(Provided records)

Lemma f_to_uint64_exact n : 0 <= n < 2 ^ 53 -> f_to_uint64 (f_of_Z n) = n.
Proof.
  intros [H0 Hn]. destruct n as [|p|p]; [done| |lia].
  destruct (f_of_pos p Hn) as (m & e & Hf & He & Hm). unfold f_to_uint64. rewrite Hf.
  assert (fltb (S754_finite false m e) two63 = true) as ->.
  { replace two63 with (S754_finite false 4503599627370496 11) by (vm_compute; reflexivity).
    apply fltb_key; [done|done|]. cbn [fkey key_lt]. lia. }
  unfold f_to_int64. assert ((if 0 <=? e then Z.pos m * 2 ^ e else Z.pos m / 2 ^ (- e)) = Zpos p) as ->.
  { rewrite Hm. destruct (Z.leb_spec 0 e) as [Hle|Hle].
    - replace e with 0 by lia. cbn. lia.
    - apply Z.div_mul. apply Z.pow_nonzero; lia. }
  change int64_min with (- 2 ^ 63). change int64_max with (2 ^ 63 - 1).
  replace ((- 2 ^ 63 <=? Z.pos p) && (Z.pos p <=? 2 ^ 63 - 1)) with true by lia. apply Z.mod_small. lia.
Qed.

(** ** Interleaving *)

Lemma testbit_low_bit x i j : 0 <= i -> 0 <= j ->
  Z.testbit (Z.land (Z.shiftr x i) 1) j = (j =? 0) && Z.testbit x i.
Proof.
  intros Hi Hj. rewrite Z.land_spec, Z.shiftr_spec by done. destruct (Z.eqb_spec j 0) as [->|Hne].
  - change (Z.testbit 1 0) with true. by rewrite andb_true_r.
  - rewrite (Z.bits_above_log2 1 j) by (cbn; lia). apply andb_false_r.
Qed.

Lemma halves i : Z.even (2 * i) = true /\ 2 * i / 2 = i /\ Z.even (2 * i + 1) = false /\ (2 * i + 1) / 2 = i.
Proof.
  rewrite Z.even_add, Z.even_mul. repeat split; [rewrite Z.mul_comm; by apply Z.div_mul|].
  rewrite Z.mul_comm, Z.div_add_l by done. change (1 / 2) with 0. lia.
Qed.

Lemma encode_loop_bit n lonQ latQ hash j :
  0 <= j ->
  Z.testbit (encode_loop n lonQ latQ hash) j =
  if j <? 2 * Z.of_nat n then Z.testbit (if Z.even j then latQ else lonQ) (j / 2) else Z.testbit hash (j - 2 * Z.of_nat n).
Proof.
  intros Hj. revert hash. induction n as [|i IH]; intros hash.
  - cbn [encode_loop]. change (2 * Z.of_nat 0) with 0. replace (j <? 0) with false by (symmetry; apply Z.ltb_ge; lia). by rewrite Z.sub_0_r.
  - cbn [encode_loop]. rewrite IH. destruct (Z.ltb_spec j (2 * Z.of_nat i)) as [Hlt|Hge].
    + by replace (j <? 2 * Z.of_nat (S i)) with true by (symmetry; apply Z.ltb_lt; lia).
    + rewrite !Z.lor_spec, !Z.shiftl_spec, !testbit_low_bit by lia.
      set (k := j - 2 * Z.of_nat i) in *. destruct (Z.ltb_spec j (2 * Z.of_nat (S i))) as [Hlt|Hge2].
      * assert (k = 0 \/ k = 1) as [Hk|Hk] by lia.
        -- replace j with (2 * Z.of_nat i) by lia. destruct (halves (Z.of_nat i)) as (-> & -> & _).
           rewrite Hk. cbn. by rewrite (Z.testbit_neg_r _ (-1)) by lia.
        -- replace j with (2 * Z.of_nat i + 1) by lia. destruct (halves (Z.of_nat i)) as (_ & _ & -> & ->).
           rewrite Hk, Z.lor_spec, Z.shiftl_spec, testbit_low_bit by lia. cbn.
           rewrite (Z.testbit_neg_r _ (-1)) by lia. cbn. by rewrite orb_false_r.
      * rewrite Z.lor_spec, Z.shiftl_spec, testbit_low_bit by lia.
        replace (k =? 0) with false by lia. replace (k - 1 =? 0) with false by lia. cbn [andb]. rewrite !orb_false_r.
        f_equal. lia.
Qed.

Lemma decode_loop_bits n h lonQ latQ j :
  0 <= j ->
  Z.testbit (decode_loop n h lonQ latQ).1 j = Z.testbit lonQ j || ((j <? Z.of_nat n) && Z.testbit h (2 * j + 1)) /\
  Z.testbit (decode_loop n h lonQ latQ).2 j = Z.testbit latQ j || ((j <? Z.of_nat n) && Z.testbit h (2 * j)).
Proof.
  intros Hj. revert lonQ latQ. induction n as [|i IH]; intros lonQ latQ.
  - cbn [decode_loop fst snd]. change (Z.of_nat 0) with 0. replace (j <? 0) with false by (symmetry; apply Z.ltb_ge; lia). by rewrite !orb_false_r.
  - cbn [decode_loop]. destruct (IH (Z.lor lonQ (Z.shiftl (Z.land (Z.shiftr h (2 * Z.of_nat i + 1)) 1) (Z.of_nat i)))
      (Z.lor latQ (Z.shiftl (Z.land (Z.shiftr h (2 * Z.of_nat i)) 1) (Z.of_nat i)))) as [-> ->].
    rewrite !Z.lor_spec, !Z.shiftl_spec by lia. rewrite <-!orb_assoc.
    assert (forall b, 0 <= b -> Z.testbit (Z.land (Z.shiftr h b) 1) (j - Z.of_nat i) = (j =? Z.of_nat i) && Z.testbit h b) as Hbit.
    { intros b Hb. destruct (decide (0 <= j - Z.of_nat i)).
      - rewrite testbit_low_bit by lia. f_equal. lia.
      - rewrite Z.testbit_neg_r by lia. by replace (j =? Z.of_nat i) with false by lia. }
    rewrite !Hbit by lia. destruct (Z.eqb_spec j (Z.of_nat i)) as [->|Hne]; cbn [andb].
    + replace (Z.of_nat i <? Z.of_nat i) with false by (symmetry; apply Z.ltb_ge; lia). replace (Z.of_nat i <? Z.of_nat (S i)) with true by (symmetry; apply Z.ltb_lt; lia).
      cbn [andb]. by rewrite !orb_false_r.
    + assert ((j <? Z.of_nat (S i)) = (j <? Z.of_nat i)) as ->; [|done]. destruct (Z.ltb_spec j (Z.of_nat i)); [apply Z.ltb_lt|apply Z.ltb_ge]; lia.
Qed.

Lemma decode_encode lonQ latQ n :
  decode_loop n (encode_loop n lonQ latQ 0) 0 0 = (lonQ mod 2 ^ Z.of_nat n, latQ mod 2 ^ Z.of_nat n).
Proof.
  assert (forall x y : Z * Z, x.1 = y.1 -> x.2 = y.2 -> x = y) as Hpair by (intros [] []; cbn; congruence).
  apply Hpair; cbn [fst snd]; apply Z.bits_inj'; intros j Hj.
  - rewrite (proj1 (decode_loop_bits n _ 0 0 j Hj)), Z.bits_0, encode_loop_bit by lia. cbn [orb].
    rewrite Z.testbit_mod_pow2 by lia. destruct (Z.ltb_spec j (Z.of_nat n)) as [Hlt|Hge]; [|done]. cbn [andb].
    replace (2 * j + 1 <? 2 * Z.of_nat n) with true by (symmetry; apply Z.ltb_lt; lia). by destruct (halves j) as (_ & _ & -> & ->).
  - rewrite (proj2 (decode_loop_bits n _ 0 0 j Hj)), Z.bits_0, encode_loop_bit by lia. cbn [orb].
    rewrite Z.testbit_mod_pow2 by lia. destruct (Z.ltb_spec j (Z.of_nat n)) as [Hlt|Hge]; [|done]. cbn [andb].
    replace (2 * j <? 2 * Z.of_nat n) with true by (symmetry; apply Z.ltb_lt; lia). by destruct (halves j) as (-> & -> & _).
Qed.

Lemma encode_loop_range lonQ latQ n : 0 <= encode_loop n lonQ latQ 0 < 2 ^ (2 * Z.of_nat n).
Proof.
  assert (encode_loop n lonQ latQ 0 = encode_loop n lonQ latQ 0 mod 2 ^ (2 * Z.of_nat n)) as ->.
  - apply Z.bits_inj'. intros j Hj. rewrite Z.testbit_mod_pow2, encode_loop_bit by lia.
    destruct (j <? 2 * Z.of_nat n); [done|]. by rewrite Z.bits_0.
  - apply Z.mod_pos_bound. apply Z.pow_pos_nonneg; lia.
Qed.

(** Two scores that compare equal decode to the same position. *)
Lemma feqb_decode x y : feqb x y = true -> GeoDecode x = GeoDecode y.
Proof.
  intros H. destruct x as [a|a| |a m e], y as [b|b| |b m' e']; try done; [by destruct a, b..|].
  unfold feqb, SFeqb, SFcompare in H. destruct a, b; try done;
    destruct (Z.compare_spec e e') as [->| |]; try done; fold (Pos.compare m m') in H;
    destruct (Pos.compare_spec m m') as [->| |]; done.
Qed.

Lemma add_position m x z : exists sc, SortedSet.Score_ (SortedSet.Add m x z).2 m = Some sc /\ GeoDecode sc = GeoDecode x.
Proof.
  unfold SortedSet.Add, SortedSet.Score_. destruct (SortedSet.scores z !! m) as [old|] eqn:E.
  - destruct (feqb old x) eqn:Ex; [exists old; split; [exact E|by apply feqb_decode]|].
    exists x. split; [|reflexivity]. cbn. by rewrite lookup_insert_eq.
  - exists x. split; [|reflexivity]. cbn. by rewrite lookup_insert_eq.
Qed.

Lemma add_other m x z k : k <> m -> SortedSet.Score_ (SortedSet.Add m x z).2 k = SortedSet.Score_ z k.
Proof.
  intros Hk. unfold SortedSet.Add, SortedSet.Score_. destruct (SortedSet.scores z !! m) as [old|].
  - destruct (feqb old x); cbn; [done|]. rewrite lookup_insert_ne by done. unfold SortedSet.removeOrdered. by case_match.
  - cbn. by rewrite lookup_insert_ne.
Qed.

(** Of several members of one name the last one counts. *)
Lemma zadd_loop_other l z n k : k ∉ SortedSet.Member <$> l -> SortedSet.Score_ (Sets.zadd_loop l z n).2 k = SortedSet.Score_ z k.
Proof.
  revert z n. induction l as [|m l IH]; intros z n Hk; [done|]. apply not_elem_of_cons in Hk as [Hm Hl].
  unfold Sets.zadd_loop. cbn [fold_left]. pose proof (add_other (SortedSet.Member m) (SortedSet.Score m) z k Hm) as Ha.
  destruct (SortedSet.Add (SortedSet.Member m) (SortedSet.Score m) z) as [b z']. rewrite <-Ha. exact (IH z' _ Hl).
Qed.

Lemma zadd_loop_position pre m post z n :
  SortedSet.Member m ∉ SortedSet.Member <$> post ->
  exists sc, SortedSet.Score_ (Sets.zadd_loop (pre ++ m :: post) z n).2 (SortedSet.Member m) = Some sc /\
    GeoDecode sc = GeoDecode (SortedSet.Score m).
Proof.
  intros Hm. unfold Sets.zadd_loop. rewrite fold_left_app. destruct (fold_left _ pre (n, z)) as [n1 z1]. cbn [fold_left].
  destruct (add_position (SortedSet.Member m) (SortedSet.Score m) z1) as (sc & Hsc & Hd).
  destruct (SortedSet.Add (SortedSet.Member m) (SortedSet.Score m) z1) as [b z2]. exists sc. split; [|done].
  rewrite <-Hsc. by apply zadd_loop_other.
Qed.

(End Provided records)

_What the task requires_: Once you have checked every line of the material above, return the ones that hold the string "Hbit".

_Written answer_:
    assert (forall b, 0 <= b -> Z.testbit (Z.land (Z.shiftr h b) 1) (j - Z.of_nat i) = (j =? Z.of_nat i) && Z.testbit h b) as Hbit.
    rewrite !Hbit by lia. destruct (Z.eqb_spec j (Z.of_nat i)) as [->|Hne]; cbn [andb].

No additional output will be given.